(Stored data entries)
(** The exchange of the positions [i] and [j]. *)
Definition transpose (i j k : nat) : nat :=
  if decide (k = j) then i else if decide (k = i) then j else k.

(** The errors that come out of [unpack_and_verify] once the archive has
    been read: a member whose digest differs, or a file that is no archive. *)
Definition is_verify_error (e : exn) : Prop :=
  (exists s, e = RuntimeError ("Checksum mismatch: " +:+ s)) \/
  (exists f, e = ReadError f).

(** ** Test doubles

    A concrete runtime on which the definitions above evaluate: POSIX path
    strings (for relative, already normalised operands), an endpoint that
    serves two archives, a digest that spells out the content, and a
    transcoder that copies its input to its output. *)

Module Fixture.
Fixpoint has_slash (s : string) : bool :=
  match s with
  | EmptyString => false
  | String c r => bool_decide (c = "/"%char) || has_slash r
  end.

Fixpoint basename (s : string) : string :=
  match s with
  | EmptyString => EmptyString
  | String c r =>
      if has_slash r then basename r
      else if bool_decide (c = "/"%char) then r else s
  end.

Definition dirname (s : string) : string :=
  str_take (String.length s - String.length (basename s) - 1) s.

#[global] Instance posix : PathLib string := {|
  mkpath s := s;
  truediv p s := p +:+ "/" +:+ s;
  path_name := basename;
  path_parent := dirname;
  path_str p := p;
|}.

(** Splitting on a separator character. *)
Fixpoint fields (sep : ascii) (cur s : string) : list string :=
  match s with
  | EmptyString => [cur]
  | String c r =>
      if bool_decide (c = sep) then cur :: fields sep EmptyString r
      else fields sep (cur +:+ String c EmptyString) r
  end.

(** Rows of space-separated fields, one per line; a blank line is an
    empty row, and the newline that ends the text starts no row. *)
Definition csv_row (line : string) : list string :=
  if bool_decide (line = EmptyString) then []
  else fields " "%char EmptyString line.

Definition csv_lines (text : string) : list string :=
  let ls := fields "010"%char EmptyString text in
  match last ls with
  | Some EmptyString => removelast ls
  | _ => ls
  end.

Definition csv (data : bytes) : list (list string) :=
  csv_row <$> csv_lines (string_of_list_byte data).

Definition b (s : string) : bytes := list_byte_of_string s.

Definition member (name content : string) : TarInfo :=
  {| ti_name := name; ti_type := REGTYPE; ti_data := b content |}.

Definition good_tar : list TarInfo :=
  [ {| ti_name := "00"; ti_type := DIRTYPE; ti_data := [] |};
    member "00/1.mp3" "one";
    member "00/2.mp3" "two";
    member "00/README" "not listed" ].

(** An archive whose second track does not match the track manifest. *)
Definition bad_tar : list TarInfo :=
  [ member "01/3.mp3" "three";
    member "01/4.mp3" "tampered";
    member "01/5.mp3" "five" ].

Definition untar (data : bytes) : option (list TarInfo) :=
  let s := string_of_list_byte data in
  if bool_decide (s = "GOODTAR") then Some good_tar
  else if bool_decide (s = "BADTAR") then Some bad_tar
  else None.

Definition cdn (url : string) : option bytes :=
  let base := "https://cdn.freesound.org/mtg-jamendo/raw_30s/audio-low/" in
  if bool_decide (url = base +:+ "a.tar") then Some (b "GOODTAR")
  else if bool_decide (url = base +:+ "b.tar") then Some (b "BADTAR")
  else if bool_decide (url = base +:+ "c.tar") then Some (b "CORRUPT")
  else None.

#[global] Instance runtime : Runtime string := {|
  BASE_PATH := "/repo/scripts";
  sha256_hex := string_of_list_byte;
  csv_reader := csv;
  remote := cdn;
  tar_members := untar;
  mkstemp := fun _ dir => dir +:+ "/tmpq1w2e3";
  rng := nat;
  seed_rng := Z.to_nat;
  randbelow := fun g n => ((g * 7 + 3) `mod` n, g * 7 + 3);
|}.

Definition tars_txt : bytes :=
  b "GOODTAR a.tar
BADTAR b.tar
c0ffee c.tar
".

Definition tracks_txt : bytes :=
  b "one 00/1.mp3
two 00/2.mp3
three 01/3.mp3
four 01/4.mp3
five 01/5.mp3
".

Definition disk0 : gmap string node :=
  <[Download.SHA256_TARS_FILE := File tars_txt]>
    (<[Download.SHA256_TRACKS_FILE := File tracks_txt]>
       (<[Download.OUTPUT_DIR := Dir]> ∅)).

Definition world0 : world string := mkWorld disk0 [].

(** The two manifests as [load_checksums] reads them from [disk0]. *)
Definition tars : pydict :=
  [("a.tar", "GOODTAR"); ("b.tar", "BADTAR"); ("c.tar", "c0ffee")].

Definition tracks : pydict :=
  [("00/1.mp3", "one"); ("00/2.mp3", "two"); ("01/3.mp3", "three");
   ("01/4.mp3", "four"); ("01/5.mp3", "five")].

Definition tar_a : string := Download.OUTPUT_DIR </> "a.tar".
Definition tar_b : string := Download.OUTPUT_DIR </> "b.tar".

(** Worlds in which an archive file is already on disk. *)
Definition world_a : world string :=
  mkWorld (<[tar_a := File (b "GOODTAR")]> disk0) [].
Definition world_b : world string :=
  mkWorld (<[tar_b := File (b "BADTAR")]> disk0) [].
Definition world_stale : world string :=
  mkWorld (<[tar_a := File (b "trunc")]> disk0) [].

(** The same manifest, other files, another history. *)
Definition world_other : world string :=
  mkWorld (<["/tmp/junk" := File (b "junk")]> (<[tar_b := Dir]> disk0))
    [EvUnlink "/tmp/old"].

(** A transcoder double: on [-i src ... dst] it copies a non-empty [src]
    to [dst], replacing what was there, and exits 0; on an empty or
    missing [src] it exits 1 and touches nothing. *)
Definition fake_ffmpeg (cmd : list string) (fs : gmap string node)
  : proc_result string :=
  match cmd !! 5, last cmd with
  | Some src, Some dst =>
      match fs !! src with
      | Some (File (c :: data)) => Exited 0 (<[dst := File (c :: data)]> fs)
      | _ => Exited 1 fs
      end
  | _, _ => SpawnFailed
  end.

#[global] Instance processes : Processes string := {|
  run_process := fake_ffmpeg;
|}.

Definition track_mp3 : string := "data/audio/mp3/track.mp3".
Definition a_x_mp3 : string := "data/audio/mp3/a/x.mp3".
Definition b_x_mp3 : string := "data/audio/mp3/b/x.mp3".

Definition world_track : world string :=
  mkWorld (<[track_mp3 := File (b "ID3 sound")]> ∅) [].
Definition world_broken : world string :=
  mkWorld (<[track_mp3 := File []]> ∅) [].
Definition world_ab : world string :=
  mkWorld (<[a_x_mp3 := File (b "first")]>
             (<[b_x_mp3 := File (b "second")]> ∅)) [].

(** Further worlds: manifests that are empty, absent, repeated or
    broken, and archives that are all there already. *)
Definition disk_out : gmap string node := <[Download.OUTPUT_DIR := Dir]> ∅.

Definition world_bare : world string := mkWorld disk_out [].

Definition world_empty : world string :=
  mkWorld (<[Download.SHA256_TARS_FILE := File []]>
             (<[Download.SHA256_TRACKS_FILE := File tracks_txt]> disk_out)) [].

Definition world_notracks : world string :=
  mkWorld (<[Download.SHA256_TARS_FILE := File tars_txt]> disk_out) [].

Definition world_all_there : world string :=
  mkWorld (<[tar_a := File (b "trunc")]>
             (<[tar_b := Dir]>
                (<[Download.OUTPUT_DIR </> "c.tar" := File []]> disk0))) [].

Definition dup_txt : bytes :=
  b "d1 x.tar
d2 y.tar
d3 x.tar
".

Definition broken_txt : bytes :=
  b "d1 x.tar
lonely
".

Definition world_lists : world string :=
  mkWorld (<["dup.txt" := File dup_txt]>
             (<["broken.txt" := File broken_txt]> ∅)) [].
End Fixture.

(** * Properties *)

(** ** The sample size *)

Local Open Scope Z_scope.

Lemma rne53_small a : 0 <= a < 2 ^ 53 -> rne53 a = a.
Proof.
  intros [H0 H1]. unfold rne53.
  destruct (Z.eq_dec a 0) as [->|Hne]; [reflexivity|].
  assert (Z.log2 a < 53) by (apply Z.log2_lt_pow2; lia).
  replace (Z.log2 a + 1 - 53 <=? 0) with true; [reflexivity|].
  symmetry. apply Z.leb_le. lia.
Qed.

What you are asked to do |
Only those lines of the entries above that run from the line containing "EmptyString => removelast ls" to the line containing "seed_rng := Z.to_nat;", both included, should be transcribed exactly.

Solution for this task |
  | Some EmptyString => removelast ls
  | _ => ls
  end.

Definition csv (data : bytes) : list (list string) :=
  csv_row <$> csv_lines (string_of_list_byte data).

Definition b (s : string) : bytes := list_byte_of_string s.

Definition member (name content : string) : TarInfo :=
  {| ti_name := name; ti_type := REGTYPE; ti_data := b content |}.

Definition good_tar : list TarInfo :=
  [ {| ti_name := "00"; ti_type := DIRTYPE; ti_data := [] |};
    member "00/1.mp3" "one";
    member "00/2.mp3" "two";
    member "00/README" "not listed" ].

(** An archive whose second track does not match the track manifest. *)
Definition bad_tar : list TarInfo :=
  [ member "01/3.mp3" "three";
    member "01/4.mp3" "tampered";
    member "01/5.mp3" "five" ].

Definition untar (data : bytes) : option (list TarInfo) :=
  let s := string_of_list_byte data in
  if bool_decide (s = "GOODTAR") then Some good_tar
  else if bool_decide (s = "BADTAR") then Some bad_tar
  else None.

Definition cdn (url : string) : option bytes :=
  let base := "https://cdn.freesound.org/mtg-jamendo/raw_30s/audio-low/" in
  if bool_decide (url = base +:+ "a.tar") then Some (b "GOODTAR")
  else if bool_decide (url = base +:+ "b.tar") then Some (b "BADTAR")
  else if bool_decide (url = base +:+ "c.tar") then Some (b "CORRUPT")
  else None.

#[global] Instance runtime : Runtime string := {|
  BASE_PATH := "/repo/scripts";
  sha256_hex := string_of_list_byte;
  csv_reader := csv;
  remote := cdn;
  tar_members := untar;
  mkstemp := fun _ dir => dir +:+ "/tmpq1w2e3";
  rng := nat;
  seed_rng := Z.to_nat;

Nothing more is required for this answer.